Joan Benson won last week’s world-famous news haiku competition™ with this beauty about cows (live cattle prices) beating the stock market over the last five years:
While cows chew their cud,
stocks will rise and fall again.
Steady, the cows mooove
I got in touch with Joan to ask her how she feels about winning yet again but her agent told me to join the queue. Joke. She said “I’m very honored. This was an especially fine batch of haikus. I am humbled and moooved. Thank you.”
Well done, Joan! 🐮
And here’s how you voted on the competition:
🟩🟩🟩🟩🟩🟩 While cows chew their cud, stocks will rise and fall again. Steady, the cows mooove ~Joan Benson (151)
🟨🟨⬜️⬜️⬜️⬜️ Animals best tech, health, utility, the lot. Nature wins again. ~Nomis Balder (56)
🟨🟨⬜️⬜️⬜️⬜️ As cow jumps the moon, She says, "Standard and Poors? Nope. "All hat, no cattle." ~Scott Bauer (65)
🟨🟨🟨⬜️⬜️⬜️ We love to eat beef, Even more than we like money. How American. ~Sam Sigelakis-Minski (92)
🟨🟨🟨🟨⬜️⬜️ Moo moo moo moo moo, Moo moo moo moo moo moo moo, Moo moo moo moo moo ~Remy Zane (110)
474 Votes via @beehiiv polls
Slightly embittered haiku writer Lodro Rinzler also got in touch to say he thought his haiku was better than Remy Zane’s:
With all due respect, I believe the submission I offered may have been better than, "Moo moo moo moo moo, Moo moo moo moo moo moo moo, Moo moo moo moo moo."
If this is a fair and impartial process of selection and you believe my submission is not as good as the one above, fine. But it is hard to believe, and as a past winner whose work has not been put up for voting for months, I am suspicious.
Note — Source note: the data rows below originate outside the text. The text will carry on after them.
Lemma scan_tables_inv env names :
  forall existing st r st',
  scan_tables env names existing st = (r, st') ->
  fs_db st' = fs_db st /\ forall l, r = inr l -> l = existing ++ names.
Proof.
  induction names as [| n rest IH]; intros existing st r st' H;
    cbn [scan_tables] in H; unfold fbind at 1 in H;
    destruct (f_query env FNext (fun _ => inr tt) st) as [q s1] eqn:E;
    apply f_query_inv in E; destruct E as [Hdb [a [-> Ha]]];
    destruct a as [e | []].
  - inversion H; subst. split; [exact Hdb | discriminate].
  - inversion H; subst. split; [exact Hdb |].
    intros l E. inversion E. rewrite app_nil_r. reflexivity.
  - inversion H; subst. split; [exact Hdb | discriminate].
  - apply IH in H. destruct H as [Hdb' Hl]. split; [congruence |].
    intros l E. rewrite (Hl l E), <- app_assoc. reflexivity.
Qed.

Lemma find_shard_snoc x shards id :
  find_shard x (shards ++ [(id, [])]) = None ->
  find_shard x shards = None /\ x <> id.
Proof.
  rewrite !find_shard_None, map_app. cbn. intros H. split.
  - intros Hin. apply H. apply in_or_app. left. exact Hin.
  - intros E. apply H. apply in_or_app. right. left. congruence.
Qed.

(** What the creation loop does, however it ends: it appends empty tables,
    each for a needed id that had no table and was not among the names
    collected, and touches nothing else. *)
Lemma create_missing_inv env existing needed :
  forall st r st',
  create_missing env existing needed st = (r, st') ->
  exists created,
    dst_shards (fs_db st') = dst_shards (fs_db st) ++ new_shards created /\
    dst_root (fs_db st') = dst_root (fs_db st) /\
    dst_branch_orphan (fs_db st') = dst_branch_orphan (fs_db st) /\
    dst_attached (fs_db st') = dst_attached (fs_db st) /\
    (forall id, In id created -> find_shard id (dst_shards (fs_db st)) = None) /\
    NoDup created /\
    (r = inr tt ->
     created = filter (fun id => negb (shard_known existing id)) needed).
Proof.
  induction needed as [| id rest IH]; intros st r st' H; cbn [create_missing] in H.
  - inversion H; subst. exists []. cbn. rewrite app_nil_r.
    repeat split; auto; try constructor. intros i [].
  - cbn [filter]. destruct (negb (shard_known existing id)) eqn:Ek.
    2:{ exact (IH st r st' H). }
    unfold fbind in H.
    destruct (f_exec env (FCreate id) (exec_tree_stmt no_source (CreateShard id)) st)
      as [q s1] eqn:E.
    apply f_exec_inv in E. destruct E as [[-> Hs] | [e [-> Hdb]]].
    + cbn in Hs.
      destruct (find_shard id (dst_shards (fs_db st))) eqn:Ef; [discriminate |].
      inversion Hs as [Hs']; clear Hs.
      apply IH in H. destruct H as [created [Hsh [Hr [Ho [Ha [Hnew [Hnd Hok]]]]]]].
      rewrite <- Hs' in Hsh, Hr, Ho, Ha, Hnew. cbn in Hsh, Hr, Ho, Ha, Hnew.
      exists (id :: created). cbn [new_shards map].
      split; [rewrite Hsh, <- app_assoc; reflexivity |].
      split; [exact Hr |]. split; [exact Ho |]. split; [exact Ha |].
      split; [| split].
      * intros i [<- | Hi]; [exact Ef |].
        exact (proj1 (find_shard_snoc _ _ _ (Hnew i Hi))).
      * constructor; [| exact Hnd].
        intros Hi. exact (proj2 (find_shard_snoc _ _ _ (Hnew id Hi)) eq_refl).
      * intros E. rewrite (Hok E). reflexivity.
    + inversion H; subst. exists []. cbn. rewrite app_nil_r, Hdb.
      repeat split; auto; try constructor; try discriminate. intros i [].
Qed.

(** A run of the fixer is the table query, the scan of the names, the range
    query and, if both versions are there, the creation loop. *)
Lemma fix_run_inv env st0 r st :
  fixMissingShardInFile env st0 = (r, st) ->
  (fs_db st = fs_db st0 /\ exists e, r = inl e) \/
  (exists s1 roots minV maxV,
     fs_db s1 = fs_db st0 /\
     dst_root (fs_db st0) = Some roots /\
     sql_min (root_versions roots) = Some minV /\
     sql_max (root_versions roots) = Some maxV /\
     create_missing env (shard_names (fs_db st0))
       (calculateShardRange minV maxV) s1 = (r, st)).
Proof.
  unfold fixMissingShardInFile. intros H. unfold fbind at 1 in H.
  destruct (f_query env FQueryTables (fun db => inr (shard_names db)) st0)
    as [q s1] eqn:E1.
  apply f_query_inv in E1. destruct E1 as [Hdb1 [a [-> Ha]]].
  destruct a as [e | names].
  { inversion H; subst. left. eauto. }
  destruct Ha as [Ha | Ha]; [discriminate |]. inversion Ha; subst names; clear Ha.
  unfold fbind at 1 in H.
  destruct (scan_tables env (shard_names (fs_db st0)) [] s1) as [q s2] eqn:E2.
  apply scan_tables_inv in E2. destruct E2 as [Hdb2 Hl].
  destruct q as [e | existing].
  { inversion H; subst. left. split; [congruence | eauto]. }
  specialize (Hl existing eq_refl). cbn [app] in Hl. subst existing.
  unfold fbind at 1 in H.
  destruct (f_query env FQueryRange root_range s2) as [q s3] eqn:E3.
  apply f_query_inv in E3. destruct E3 as [Hdb3 [a [-> Ha]]].
  assert (Hdb : fs_db s3 = fs_db st0) by congruence.
  destruct a as [e | [[minV |] [maxV |]]].
  - assert (He : is_ErrNoRows e = false).
    { destruct Ha as [Ha | Ha]; [inversion Ha; reflexivity |].
      unfold root_range in Ha. destruct (dst_root (fs_db s2)); [discriminate |].
      inversion Ha. reflexivity. }
    rewrite He in H. inversion H; subst. left. eauto.
  - destruct Ha as [Ha | Ha]; [discriminate |].
    unfold root_range in Ha. rewrite Hdb2, Hdb1 in Ha.
    destruct (dst_root (fs_db st0)) as [roots |] eqn:Er; [| discriminate].
    inversion Ha as [[Hmin Hmax]]. right. exists s3, roots, minV, maxV. auto.
  - inversion H; subst. left. eauto.
  - inversion H; subst. left. eauto.
  - inversion H; subst. left. eauto.
Qed.

Lemma all_shard_rows_new db db' created :
  dst_shards db' = dst_shards db ++ new_shards created ->
  all_shard_rows db' = all_shard_rows db.
Proof.
  unfold all_shard_rows. intros ->. rewrite map_app, concat_app.
  assert (H : concat (map snd (new_shards created)) = []).
  { induction created as [| id l IH]; [reflexivity | exact IH]. }
  rewrite H, app_nil_r. reflexivity.
Qed.

(** X15.  Whatever the store file holds and whatever fails, the fixer only
    appends empty shard tables: each for an id that had no table, none
    twice.  The tables of the roots and of the orphans and every shard table
    that was there stay as they were, so no migrated row is lost or
    changed; tables created before a failure remain. *)
Theorem fixMissingShardInFile_only_adds env db :
  let st := snd (run_fixMissingShardInFile env db) in
  exists created,
    dst_shards (fs_db st) = dst_shards db ++ new_shards created /\
    NoDup created /\
    (forall id, In id created -> ~ In id (shard_names db)) /\
    dst_root (fs_db st) = dst_root db /\
    dst_branch_orphan (fs_db st) = dst_branch_orphan db /\
    dst_attached (fs_db st) = dst_attached db /\
    all_shard_rows (fs_db st) = all_shard_rows db.
Proof.
  cbn zeta. unfold run_fixMissingShardInFile.
  destruct (fixMissingShardInFile env (mkFState db [])) as [r st] eqn:E.
  cbn [snd]. apply fix_run_inv in E. cbn [fs_db] in E.
  destruct E as [[Hdb _] | [s1 [roots [minV [maxV [Hdb [_ [_ [_ Hc]]]]]]]]].
  - exists []. rewrite Hdb. cbn. rewrite app_nil_r.
    repeat split; auto; try constructor.
  - apply create_missing_inv in Hc.
    destruct Hc as [created [Hsh [Hr [Ho [Ha [Hnew [Hnd _]]]]]]].
    rewrite Hdb in Hsh, Hr, Ho, Ha, Hnew.
    exists created. split; [exact Hsh |]. split; [exact Hnd |].
    split; [intros id Hi; apply find_shard_None; exact (Hnew id Hi) |].
    split; [exact Hr |]. split; [exact Ho |]. split; [exact Ha |].
    exact (all_shard_rows_new db (fs_db st) created Hsh).
Qed.

Lemma shard_known_In existing id : shard_known existing id = true <-> In id existing.
Proof.
  unfold shard_known. rewrite existsb_exists. split.
  - intros [x [Hx E]]. apply Z.eqb_eq in E. subst. exact Hx.
  - intros H. exists id. split; [exact H | apply Z.eqb_refl].
Qed.

Lemma find_shard_new shards existing needed id :
  existing = map fst shards -> In id needed ->
  find_shard id
    (shards ++ new_shards (filter (fun i => negb (shard_known existing i)) needed))
  <> None.
Proof.
  intros -> Hin H. apply find_shard_None in H. apply H.
  rewrite map_app. apply in_or_app.
  destruct (shard_known (map fst shards) id) eqn:Ek.
  - left. apply shard_known_In. exact Ek.
  - right. unfold new_shards. rewrite map_map. cbn. rewrite map_id.
    apply filter_In. split; [exact Hin |]. rewrite Ek. reflexivity.
Qed.

(** X16.  When the fixer returns nil the [root] table has a least and a
    greatest version, and the store file has a table for every shard of
    [calculateShardRange] on them: the tables it had, and after them an empty
    table for each shard of the range that had none, in the order of the
    range. *)
Theorem fixMissingShardInFile_nil env db st :
  run_fixMissingShardInFile env db = (inr tt, st) ->
  exists roots minV maxV,
    dst_root db = Some roots /\
    sql_min (root_versions roots) = Some minV /\
    sql_max (root_versions roots) = Some maxV /\
    dst_shards (fs_db st)
    = dst_shards db
      ++ new_shards (filter (fun id => negb (shard_known (shard_names db) id))
                       (calculateShardRange minV maxV)) /\
    forall id, In id (calculateShardRange minV maxV) ->
               find_shard id (dst_shards (fs_db st)) <> None.
Proof.
  unfold run_fixMissingShardInFile. intros H.
  apply fix_run_inv in H. cbn [fs_db] in H.
  destruct H as [[_ [e He]] | [s1 [roots [minV [maxV [Hdb [Hr [Hmin [Hmax Hc]]]]]]]]];
    [discriminate |].
  apply create_missing_inv in Hc.
  destruct Hc as [created [Hsh [_ [_ [_ [_ [_ Hok]]]]]]].
  rewrite (Hok eq_refl), Hdb in Hsh.
  exists roots, minV, maxV. repeat (split; [assumption |]).
  intros id Hin. rewrite Hsh. apply find_shard_new; [reflexivity | exact Hin].
Qed.

Lemma fixMissingShardInFile_nil_witness :
  run_fixMissingShardInFile env_ok short_tree
  = (inr tt, snd (run_fixMissingShardInFile env_ok short_tree)) /\
  exists roots minV maxV,
    dst_root short_tree = Some roots /\
    sql_min (root_versions roots) = Some minV /\
    sql_max (root_versions roots) = Some maxV /\
    dst_shards (fs_db (snd (run_fixMissingShardInFile env_ok short_tree)))
    = dst_shards short_tree
      ++ new_shards (filter (fun id => negb (shard_known (shard_names short_tree) id))
                       (calculateShardRange minV maxV)) /\
    forall id, In id (calculateShardRange minV maxV) ->
               find_shard id
                 (dst_shards (fs_db (snd (run_fixMissingShardInFile env_ok
                                            short_tree)))) <> None.
Proof.
  assert (Hrun : run_fixMissingShardInFile env_ok short_tree
                 = (inr tt, snd (run_fixMissingShardInFile env_ok short_tree)))
    by (vm_compute; reflexivity).
  split; [exact Hrun |].
  exact (fixMissingShardInFile_nil env_ok short_tree _ Hrun).
Defined.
I told Suspicious Lodro™ that I liked Remy’s surrealism better. But you be the judge:
Which of these haikus is better? |
This week’s world-famous news haiku competition™ is about how you should totally give all your medical data to a robot. Send me your entry — to haiku at cheddar dot com — by noon ET Thursday, for consideration by your Cheddar peers.
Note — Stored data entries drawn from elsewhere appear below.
(** POST /api/circle/invites/:code/accept.  [userId] is [req.body.userId];
    [id1], [now1] and [id2], [now2] are the row id and the clock of the first
    and of the second insert.  The payload is the [connection] of
    [{ success: true, connection: connection1 }].  The sender of the invite
    and the user of the request are taken to be rows of [users]: the
    references of [connections] to [users] are not checked here. *)
Definition post_api_circle_invites_code_accept (db : Db) (code : string)
    (userId : option string) (id1 : string) (now1 : Timestamp)
    (id2 : string) (now2 : Timestamp) : Reply Connection.t * Db :=
  match userId with
  | None | Some EmptyString => (Failed 400 "User ID required", db)
  | Some userId =>
      match head (filter (λ i, CircleInvite.inviteCode i = code)
                         (circleInvites db)) with
      | None => (Failed 404 "Invite not found", db)
      | Some invite =>
          if decide (CircleInvite.status invite ≠ "pending") then
            (Failed 400 "Invite already used or expired", db)
          else if decide (CircleInvite.senderId invite = userId) then
            (Failed 400 "Cannot accept your own invite", db)
          else
            let existingConnections :=
              filter (either_direction (CircleInvite.senderId invite) userId)
                     (connections db) in
            if decide (0 < length existingConnections)%nat then
              (Failed 400 "Already connected", db)
            else
              let connection1 :=
                Connection.mk id1 (CircleInvite.senderId invite) userId
                              "accepted" now1 (Some now1) in
              let db1 := with_connections (connections db ++ [connection1]) db in
              let connection2 :=
                Connection.mk id2 userId (CircleInvite.senderId invite)
                              "accepted" now2 (Some now2) in
              let db2 := with_connections (connections db1 ++ [connection2]) db1 in
              let db3 :=
                with_circleInvites
                  (update_where
                     (λ i, bool_decide (CircleInvite.id i = CircleInvite.id invite))
                     (set_invite_status "accepted") (circleInvites db2))
                  db2 in
              (Sent 200 connection1, db3)
      end
  end.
And now for some news you really N2K…
Matt Davis — Need2Know Chedditor
News You Need2Know
What’s the stock market up to, eh?*
Companies mentioned in today’s newsletter
$MSFT ( ▼ 1.57% ) $AMZN ( ▼ 0.89% ) $NFLX ( ▲ 1.06% )$SAVEQ ( ▲ 0.43% ) $UAL ( ▲ 0.08% )$DAL ( ▲ 1.45% )
Why you should totally give a robot all your medical data

Satirical AI image of you handing Johnny 5 all your health data, created by your Chedditor in Google’s Nano Banana Pro
Look, I get it. You've already let tech companies track your location, read your emails, and listen to your late-night kitchen conversations through your smart speaker. But have you considered that they don't yet have access to that embarrassing rash you asked your doctor about in 2019? How will the algorithm truly know you without it?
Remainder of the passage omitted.